» **Your objective**
Using the records below, filter for lines that contain the string "Hall" and copy them out.
☆ ☆ ☆ ☆
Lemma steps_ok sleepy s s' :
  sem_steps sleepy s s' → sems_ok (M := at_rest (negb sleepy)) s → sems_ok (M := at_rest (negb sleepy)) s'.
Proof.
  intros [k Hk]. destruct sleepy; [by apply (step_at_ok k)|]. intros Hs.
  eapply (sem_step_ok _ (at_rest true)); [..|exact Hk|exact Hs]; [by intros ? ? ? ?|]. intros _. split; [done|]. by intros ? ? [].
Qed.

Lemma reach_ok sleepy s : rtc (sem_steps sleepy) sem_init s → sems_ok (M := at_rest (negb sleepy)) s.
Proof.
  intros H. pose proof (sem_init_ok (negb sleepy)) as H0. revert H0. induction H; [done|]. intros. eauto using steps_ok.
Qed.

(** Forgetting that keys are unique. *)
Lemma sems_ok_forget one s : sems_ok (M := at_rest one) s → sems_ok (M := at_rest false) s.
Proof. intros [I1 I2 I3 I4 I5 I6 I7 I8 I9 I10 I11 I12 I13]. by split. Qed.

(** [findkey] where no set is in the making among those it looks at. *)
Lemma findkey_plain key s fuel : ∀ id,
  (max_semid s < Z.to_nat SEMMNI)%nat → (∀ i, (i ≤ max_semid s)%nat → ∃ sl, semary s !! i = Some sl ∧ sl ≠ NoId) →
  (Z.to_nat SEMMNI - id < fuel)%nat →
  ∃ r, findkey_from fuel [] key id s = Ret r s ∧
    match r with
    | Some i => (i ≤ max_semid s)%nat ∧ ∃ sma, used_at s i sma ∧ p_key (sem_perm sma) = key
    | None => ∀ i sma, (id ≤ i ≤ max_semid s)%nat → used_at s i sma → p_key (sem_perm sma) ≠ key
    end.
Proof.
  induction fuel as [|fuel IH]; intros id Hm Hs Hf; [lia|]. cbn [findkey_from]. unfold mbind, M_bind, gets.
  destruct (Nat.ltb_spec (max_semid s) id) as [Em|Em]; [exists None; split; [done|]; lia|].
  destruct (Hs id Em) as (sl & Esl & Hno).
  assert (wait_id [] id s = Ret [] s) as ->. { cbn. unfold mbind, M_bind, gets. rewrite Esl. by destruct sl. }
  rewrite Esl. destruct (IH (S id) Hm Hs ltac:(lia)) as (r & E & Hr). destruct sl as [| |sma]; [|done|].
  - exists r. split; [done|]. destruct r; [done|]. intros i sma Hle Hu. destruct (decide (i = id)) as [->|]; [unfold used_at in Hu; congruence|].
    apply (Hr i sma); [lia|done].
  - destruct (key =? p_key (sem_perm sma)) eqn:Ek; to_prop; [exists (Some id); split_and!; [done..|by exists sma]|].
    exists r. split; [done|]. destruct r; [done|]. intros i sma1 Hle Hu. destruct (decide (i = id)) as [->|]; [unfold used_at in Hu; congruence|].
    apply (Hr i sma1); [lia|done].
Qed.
☆ ☆ ☆ ☆
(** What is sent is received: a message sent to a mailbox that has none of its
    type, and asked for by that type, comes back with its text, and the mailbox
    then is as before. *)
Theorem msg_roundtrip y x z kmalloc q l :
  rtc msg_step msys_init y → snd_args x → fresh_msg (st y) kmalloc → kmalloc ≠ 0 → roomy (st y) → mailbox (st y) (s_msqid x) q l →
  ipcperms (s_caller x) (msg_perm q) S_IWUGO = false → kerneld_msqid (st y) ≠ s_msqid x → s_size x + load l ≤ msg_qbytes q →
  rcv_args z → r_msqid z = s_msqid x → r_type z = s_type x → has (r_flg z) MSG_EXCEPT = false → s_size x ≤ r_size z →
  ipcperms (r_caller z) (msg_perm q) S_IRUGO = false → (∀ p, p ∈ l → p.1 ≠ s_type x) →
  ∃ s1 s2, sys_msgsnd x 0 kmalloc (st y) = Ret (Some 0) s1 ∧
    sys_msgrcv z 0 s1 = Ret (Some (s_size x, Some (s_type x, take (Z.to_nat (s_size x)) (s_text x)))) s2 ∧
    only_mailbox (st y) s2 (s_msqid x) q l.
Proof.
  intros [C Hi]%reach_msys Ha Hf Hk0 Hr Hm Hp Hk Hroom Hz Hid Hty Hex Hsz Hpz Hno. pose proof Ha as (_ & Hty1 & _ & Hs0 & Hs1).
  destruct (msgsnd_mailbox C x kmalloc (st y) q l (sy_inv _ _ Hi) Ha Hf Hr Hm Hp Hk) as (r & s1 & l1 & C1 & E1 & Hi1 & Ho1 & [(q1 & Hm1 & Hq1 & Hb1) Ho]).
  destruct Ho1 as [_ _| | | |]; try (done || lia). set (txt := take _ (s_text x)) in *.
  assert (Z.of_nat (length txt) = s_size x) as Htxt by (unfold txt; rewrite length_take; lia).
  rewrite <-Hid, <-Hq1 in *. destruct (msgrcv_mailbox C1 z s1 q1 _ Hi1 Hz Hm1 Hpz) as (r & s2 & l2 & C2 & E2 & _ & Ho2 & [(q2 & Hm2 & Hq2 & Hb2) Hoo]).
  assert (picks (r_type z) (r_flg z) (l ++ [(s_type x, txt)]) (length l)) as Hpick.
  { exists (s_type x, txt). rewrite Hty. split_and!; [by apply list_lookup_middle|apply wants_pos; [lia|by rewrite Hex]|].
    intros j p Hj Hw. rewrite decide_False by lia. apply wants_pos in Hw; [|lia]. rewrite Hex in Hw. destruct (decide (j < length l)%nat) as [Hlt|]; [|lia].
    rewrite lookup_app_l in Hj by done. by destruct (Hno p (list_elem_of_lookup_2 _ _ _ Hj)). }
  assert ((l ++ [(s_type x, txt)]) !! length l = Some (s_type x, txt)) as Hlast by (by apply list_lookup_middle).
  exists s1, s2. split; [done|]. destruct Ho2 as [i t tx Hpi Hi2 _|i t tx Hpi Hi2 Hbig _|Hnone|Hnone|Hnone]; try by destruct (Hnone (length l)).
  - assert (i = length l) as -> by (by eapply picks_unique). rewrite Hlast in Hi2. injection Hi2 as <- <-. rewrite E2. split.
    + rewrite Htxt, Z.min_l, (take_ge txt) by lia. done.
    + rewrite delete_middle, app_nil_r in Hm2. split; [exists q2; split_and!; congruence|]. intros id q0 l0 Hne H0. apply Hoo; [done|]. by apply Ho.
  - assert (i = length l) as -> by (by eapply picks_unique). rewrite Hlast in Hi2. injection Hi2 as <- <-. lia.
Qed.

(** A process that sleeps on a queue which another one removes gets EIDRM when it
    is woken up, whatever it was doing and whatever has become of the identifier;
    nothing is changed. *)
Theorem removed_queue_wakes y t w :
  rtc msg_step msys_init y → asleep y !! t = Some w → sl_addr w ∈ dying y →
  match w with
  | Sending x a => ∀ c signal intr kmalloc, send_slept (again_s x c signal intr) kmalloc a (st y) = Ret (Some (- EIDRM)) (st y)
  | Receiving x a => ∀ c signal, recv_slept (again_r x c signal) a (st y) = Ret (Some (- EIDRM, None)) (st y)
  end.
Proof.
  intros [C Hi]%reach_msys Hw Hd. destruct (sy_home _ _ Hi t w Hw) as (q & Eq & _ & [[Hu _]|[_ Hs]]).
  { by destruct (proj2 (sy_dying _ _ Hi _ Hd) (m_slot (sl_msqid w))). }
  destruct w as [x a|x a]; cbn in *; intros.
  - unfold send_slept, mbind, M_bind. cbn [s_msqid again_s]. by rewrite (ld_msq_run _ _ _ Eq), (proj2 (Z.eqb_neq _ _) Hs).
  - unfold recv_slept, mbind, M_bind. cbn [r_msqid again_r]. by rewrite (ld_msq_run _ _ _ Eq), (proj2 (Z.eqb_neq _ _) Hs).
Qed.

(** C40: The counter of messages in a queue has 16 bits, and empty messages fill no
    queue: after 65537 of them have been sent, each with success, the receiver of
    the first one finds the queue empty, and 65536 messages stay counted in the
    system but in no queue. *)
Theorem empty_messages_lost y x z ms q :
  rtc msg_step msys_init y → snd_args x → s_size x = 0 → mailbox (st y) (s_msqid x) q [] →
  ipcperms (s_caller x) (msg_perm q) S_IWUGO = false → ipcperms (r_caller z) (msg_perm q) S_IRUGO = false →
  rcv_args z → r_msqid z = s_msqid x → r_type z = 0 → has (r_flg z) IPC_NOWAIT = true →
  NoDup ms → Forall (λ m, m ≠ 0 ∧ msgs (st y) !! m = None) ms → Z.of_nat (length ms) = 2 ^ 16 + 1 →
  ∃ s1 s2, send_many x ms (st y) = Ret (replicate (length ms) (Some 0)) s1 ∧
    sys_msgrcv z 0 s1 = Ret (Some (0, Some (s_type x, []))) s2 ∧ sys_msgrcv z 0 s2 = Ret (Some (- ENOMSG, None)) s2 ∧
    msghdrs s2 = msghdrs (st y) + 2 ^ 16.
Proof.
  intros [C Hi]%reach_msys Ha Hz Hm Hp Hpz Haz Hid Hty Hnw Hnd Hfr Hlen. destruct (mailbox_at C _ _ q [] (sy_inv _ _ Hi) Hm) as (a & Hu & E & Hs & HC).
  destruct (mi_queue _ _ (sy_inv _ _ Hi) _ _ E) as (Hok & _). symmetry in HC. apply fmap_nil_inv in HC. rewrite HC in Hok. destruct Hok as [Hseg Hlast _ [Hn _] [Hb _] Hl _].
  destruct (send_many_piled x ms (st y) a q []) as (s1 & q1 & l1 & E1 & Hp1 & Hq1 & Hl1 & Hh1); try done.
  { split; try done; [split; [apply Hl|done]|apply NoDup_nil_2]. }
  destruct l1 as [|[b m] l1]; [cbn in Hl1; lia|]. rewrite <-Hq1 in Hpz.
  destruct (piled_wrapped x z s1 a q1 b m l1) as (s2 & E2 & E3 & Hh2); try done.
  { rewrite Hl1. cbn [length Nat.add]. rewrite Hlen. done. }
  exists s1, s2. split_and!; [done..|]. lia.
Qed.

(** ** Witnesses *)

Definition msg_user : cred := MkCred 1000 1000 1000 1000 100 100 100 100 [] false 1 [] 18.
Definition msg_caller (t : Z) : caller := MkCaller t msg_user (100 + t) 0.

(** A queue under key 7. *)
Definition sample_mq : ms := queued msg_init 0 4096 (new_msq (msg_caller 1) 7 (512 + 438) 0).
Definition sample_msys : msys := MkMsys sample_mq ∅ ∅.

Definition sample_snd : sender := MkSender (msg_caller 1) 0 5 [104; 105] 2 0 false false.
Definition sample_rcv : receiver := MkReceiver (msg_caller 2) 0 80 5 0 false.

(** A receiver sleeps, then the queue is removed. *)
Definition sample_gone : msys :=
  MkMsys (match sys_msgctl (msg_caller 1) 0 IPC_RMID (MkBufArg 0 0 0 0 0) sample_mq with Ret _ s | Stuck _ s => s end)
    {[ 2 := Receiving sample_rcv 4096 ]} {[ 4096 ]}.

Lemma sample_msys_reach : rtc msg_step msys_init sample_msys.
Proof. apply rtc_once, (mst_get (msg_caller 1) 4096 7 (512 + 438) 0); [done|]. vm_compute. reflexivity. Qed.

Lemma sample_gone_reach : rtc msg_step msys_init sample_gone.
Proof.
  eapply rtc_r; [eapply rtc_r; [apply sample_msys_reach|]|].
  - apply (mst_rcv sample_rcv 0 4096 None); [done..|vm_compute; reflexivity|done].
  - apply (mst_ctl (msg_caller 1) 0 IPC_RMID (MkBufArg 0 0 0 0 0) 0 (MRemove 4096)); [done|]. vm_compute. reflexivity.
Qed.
☆ ☆ ☆ ☆
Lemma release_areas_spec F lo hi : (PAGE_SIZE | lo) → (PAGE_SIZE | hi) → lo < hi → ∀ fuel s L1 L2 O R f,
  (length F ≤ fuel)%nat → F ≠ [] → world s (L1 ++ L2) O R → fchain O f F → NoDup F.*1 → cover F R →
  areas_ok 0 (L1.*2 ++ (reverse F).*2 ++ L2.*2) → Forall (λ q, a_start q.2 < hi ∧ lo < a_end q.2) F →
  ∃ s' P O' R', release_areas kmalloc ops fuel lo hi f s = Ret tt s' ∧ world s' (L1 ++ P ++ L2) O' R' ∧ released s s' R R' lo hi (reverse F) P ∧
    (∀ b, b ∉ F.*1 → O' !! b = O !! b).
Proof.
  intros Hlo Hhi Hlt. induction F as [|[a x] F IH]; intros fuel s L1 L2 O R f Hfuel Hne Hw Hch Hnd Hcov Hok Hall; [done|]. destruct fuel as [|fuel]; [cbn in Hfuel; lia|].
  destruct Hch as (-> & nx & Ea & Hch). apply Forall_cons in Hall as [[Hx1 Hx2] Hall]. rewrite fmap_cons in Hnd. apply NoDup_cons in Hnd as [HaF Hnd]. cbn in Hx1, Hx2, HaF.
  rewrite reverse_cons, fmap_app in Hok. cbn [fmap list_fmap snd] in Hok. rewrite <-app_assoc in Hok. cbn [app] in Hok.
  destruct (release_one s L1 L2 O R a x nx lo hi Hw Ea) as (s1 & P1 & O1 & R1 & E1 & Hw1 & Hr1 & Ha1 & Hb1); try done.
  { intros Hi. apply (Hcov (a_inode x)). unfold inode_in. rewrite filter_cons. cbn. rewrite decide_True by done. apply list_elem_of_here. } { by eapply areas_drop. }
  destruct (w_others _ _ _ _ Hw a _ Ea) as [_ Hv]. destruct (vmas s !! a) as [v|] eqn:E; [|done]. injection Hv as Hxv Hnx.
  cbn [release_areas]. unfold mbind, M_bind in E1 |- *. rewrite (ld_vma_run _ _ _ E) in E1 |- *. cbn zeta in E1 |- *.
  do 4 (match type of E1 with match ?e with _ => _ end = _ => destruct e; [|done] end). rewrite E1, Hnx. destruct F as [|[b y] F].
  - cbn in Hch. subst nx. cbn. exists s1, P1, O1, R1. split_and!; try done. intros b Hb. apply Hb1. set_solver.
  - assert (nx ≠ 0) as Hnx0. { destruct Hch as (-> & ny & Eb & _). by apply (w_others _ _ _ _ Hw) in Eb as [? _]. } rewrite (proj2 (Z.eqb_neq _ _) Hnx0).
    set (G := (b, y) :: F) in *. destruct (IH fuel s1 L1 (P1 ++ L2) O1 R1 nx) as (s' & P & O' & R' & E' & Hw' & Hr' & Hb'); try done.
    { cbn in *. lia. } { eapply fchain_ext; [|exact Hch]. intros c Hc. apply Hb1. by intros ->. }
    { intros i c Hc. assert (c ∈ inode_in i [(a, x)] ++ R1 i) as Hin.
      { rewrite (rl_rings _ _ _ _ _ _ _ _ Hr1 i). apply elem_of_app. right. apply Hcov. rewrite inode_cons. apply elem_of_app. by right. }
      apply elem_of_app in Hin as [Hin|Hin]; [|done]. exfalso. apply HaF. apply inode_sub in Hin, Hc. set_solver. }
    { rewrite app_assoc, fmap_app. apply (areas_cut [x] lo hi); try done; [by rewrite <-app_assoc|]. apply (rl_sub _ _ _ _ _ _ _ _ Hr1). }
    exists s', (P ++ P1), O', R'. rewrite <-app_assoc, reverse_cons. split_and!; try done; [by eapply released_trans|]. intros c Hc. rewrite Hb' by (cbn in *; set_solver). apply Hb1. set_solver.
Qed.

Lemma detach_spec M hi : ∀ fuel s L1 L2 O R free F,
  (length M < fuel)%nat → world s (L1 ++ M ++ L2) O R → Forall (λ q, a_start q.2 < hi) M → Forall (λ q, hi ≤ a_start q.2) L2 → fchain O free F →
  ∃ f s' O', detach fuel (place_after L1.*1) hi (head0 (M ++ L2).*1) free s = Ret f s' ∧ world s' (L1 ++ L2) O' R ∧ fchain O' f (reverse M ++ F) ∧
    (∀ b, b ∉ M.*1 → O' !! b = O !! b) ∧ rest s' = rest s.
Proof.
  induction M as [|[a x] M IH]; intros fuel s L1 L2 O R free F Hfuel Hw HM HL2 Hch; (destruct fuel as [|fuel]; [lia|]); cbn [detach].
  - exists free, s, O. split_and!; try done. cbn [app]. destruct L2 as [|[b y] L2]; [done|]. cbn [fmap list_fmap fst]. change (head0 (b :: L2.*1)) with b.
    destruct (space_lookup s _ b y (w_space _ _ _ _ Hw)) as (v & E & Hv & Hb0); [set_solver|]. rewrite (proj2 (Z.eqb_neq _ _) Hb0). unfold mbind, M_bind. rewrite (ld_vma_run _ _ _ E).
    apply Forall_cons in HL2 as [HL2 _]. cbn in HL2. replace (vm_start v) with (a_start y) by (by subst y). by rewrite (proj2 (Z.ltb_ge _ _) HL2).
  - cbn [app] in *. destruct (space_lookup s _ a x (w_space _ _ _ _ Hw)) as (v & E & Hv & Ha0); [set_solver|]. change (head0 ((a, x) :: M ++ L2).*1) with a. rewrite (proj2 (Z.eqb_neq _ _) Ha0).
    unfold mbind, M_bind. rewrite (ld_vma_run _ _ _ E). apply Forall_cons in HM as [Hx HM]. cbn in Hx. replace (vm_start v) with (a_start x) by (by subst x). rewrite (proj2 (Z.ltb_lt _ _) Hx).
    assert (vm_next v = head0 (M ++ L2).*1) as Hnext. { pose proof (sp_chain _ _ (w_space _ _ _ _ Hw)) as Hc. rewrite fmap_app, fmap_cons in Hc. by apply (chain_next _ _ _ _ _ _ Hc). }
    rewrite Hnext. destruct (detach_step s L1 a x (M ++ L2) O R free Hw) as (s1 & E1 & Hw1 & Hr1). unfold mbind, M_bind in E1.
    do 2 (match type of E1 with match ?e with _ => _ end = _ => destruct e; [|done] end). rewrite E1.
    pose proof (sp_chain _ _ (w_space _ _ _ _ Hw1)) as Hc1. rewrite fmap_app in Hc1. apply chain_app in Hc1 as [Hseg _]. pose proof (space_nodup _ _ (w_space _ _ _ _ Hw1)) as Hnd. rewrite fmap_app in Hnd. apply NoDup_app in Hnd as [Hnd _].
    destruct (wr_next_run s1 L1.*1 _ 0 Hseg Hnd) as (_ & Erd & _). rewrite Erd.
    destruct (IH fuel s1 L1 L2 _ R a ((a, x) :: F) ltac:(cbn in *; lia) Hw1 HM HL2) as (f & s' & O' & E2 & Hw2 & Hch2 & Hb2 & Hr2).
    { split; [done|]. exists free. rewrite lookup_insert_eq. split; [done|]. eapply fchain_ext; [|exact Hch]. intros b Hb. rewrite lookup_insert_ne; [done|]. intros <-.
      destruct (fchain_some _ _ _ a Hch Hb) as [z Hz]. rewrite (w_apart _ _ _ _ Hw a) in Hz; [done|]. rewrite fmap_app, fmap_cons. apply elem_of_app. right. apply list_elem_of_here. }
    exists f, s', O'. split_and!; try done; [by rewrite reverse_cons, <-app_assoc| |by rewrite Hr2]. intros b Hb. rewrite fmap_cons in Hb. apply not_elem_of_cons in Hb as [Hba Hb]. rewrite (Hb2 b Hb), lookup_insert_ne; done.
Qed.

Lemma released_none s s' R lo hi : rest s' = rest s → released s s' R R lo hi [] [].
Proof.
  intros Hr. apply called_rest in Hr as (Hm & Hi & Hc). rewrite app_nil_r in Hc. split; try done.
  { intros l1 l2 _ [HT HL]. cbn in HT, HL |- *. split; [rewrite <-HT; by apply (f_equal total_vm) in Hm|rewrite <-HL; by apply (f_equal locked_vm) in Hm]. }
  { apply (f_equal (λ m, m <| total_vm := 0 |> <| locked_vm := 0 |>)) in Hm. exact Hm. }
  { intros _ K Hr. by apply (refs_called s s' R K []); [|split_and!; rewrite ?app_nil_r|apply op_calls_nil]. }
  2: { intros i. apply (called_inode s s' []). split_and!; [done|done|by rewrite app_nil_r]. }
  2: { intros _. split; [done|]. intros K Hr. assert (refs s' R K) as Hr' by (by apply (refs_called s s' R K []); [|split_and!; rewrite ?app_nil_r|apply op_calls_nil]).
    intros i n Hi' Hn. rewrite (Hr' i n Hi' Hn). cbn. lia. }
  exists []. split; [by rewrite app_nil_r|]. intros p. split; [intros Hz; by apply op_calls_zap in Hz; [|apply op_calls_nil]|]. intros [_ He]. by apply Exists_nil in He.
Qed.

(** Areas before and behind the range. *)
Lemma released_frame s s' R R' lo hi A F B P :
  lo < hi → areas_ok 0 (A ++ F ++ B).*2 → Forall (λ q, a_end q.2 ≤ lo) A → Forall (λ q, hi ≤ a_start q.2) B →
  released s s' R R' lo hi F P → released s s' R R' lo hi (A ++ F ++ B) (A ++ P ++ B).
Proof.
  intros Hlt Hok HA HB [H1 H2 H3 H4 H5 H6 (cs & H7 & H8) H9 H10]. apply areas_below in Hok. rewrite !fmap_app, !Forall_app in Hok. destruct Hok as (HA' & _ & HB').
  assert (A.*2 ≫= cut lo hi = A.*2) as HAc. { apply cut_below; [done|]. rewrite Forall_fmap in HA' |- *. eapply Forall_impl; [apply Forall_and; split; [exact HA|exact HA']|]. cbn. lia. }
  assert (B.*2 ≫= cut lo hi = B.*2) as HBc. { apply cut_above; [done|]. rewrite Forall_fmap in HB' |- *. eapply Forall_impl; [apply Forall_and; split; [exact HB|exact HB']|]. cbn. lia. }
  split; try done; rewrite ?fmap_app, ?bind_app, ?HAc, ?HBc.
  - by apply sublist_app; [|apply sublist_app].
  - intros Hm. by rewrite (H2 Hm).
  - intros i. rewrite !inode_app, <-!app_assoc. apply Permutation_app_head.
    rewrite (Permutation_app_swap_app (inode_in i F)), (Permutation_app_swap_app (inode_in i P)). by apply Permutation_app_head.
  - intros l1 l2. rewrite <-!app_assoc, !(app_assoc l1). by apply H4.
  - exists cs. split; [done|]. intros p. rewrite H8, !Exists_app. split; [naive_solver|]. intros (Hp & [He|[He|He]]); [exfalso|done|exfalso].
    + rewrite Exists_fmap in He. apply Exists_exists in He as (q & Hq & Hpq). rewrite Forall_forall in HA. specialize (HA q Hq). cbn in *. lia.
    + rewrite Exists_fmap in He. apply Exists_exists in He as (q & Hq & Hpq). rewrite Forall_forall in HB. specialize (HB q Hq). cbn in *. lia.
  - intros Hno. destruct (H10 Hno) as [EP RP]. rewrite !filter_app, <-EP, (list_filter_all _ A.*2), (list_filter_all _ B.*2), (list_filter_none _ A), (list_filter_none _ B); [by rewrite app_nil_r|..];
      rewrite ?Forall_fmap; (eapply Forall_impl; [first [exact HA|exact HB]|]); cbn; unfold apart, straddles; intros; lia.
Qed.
☆ ☆ ☆ ☆
» **Reply**
  intros Hlo Hhi Hlt. induction F as [|[a x] F IH]; intros fuel s L1 L2 O R f Hfuel Hne Hw Hch Hnd Hcov Hok Hall; [done|]. destruct fuel as [|fuel]; [cbn in Hfuel; lia|].
  destruct Hch as (-> & nx & Ea & Hch). apply Forall_cons in Hall as [[Hx1 Hx2] Hall]. rewrite fmap_cons in Hnd. apply NoDup_cons in Hnd as [HaF Hnd]. cbn in Hx1, Hx2, HaF.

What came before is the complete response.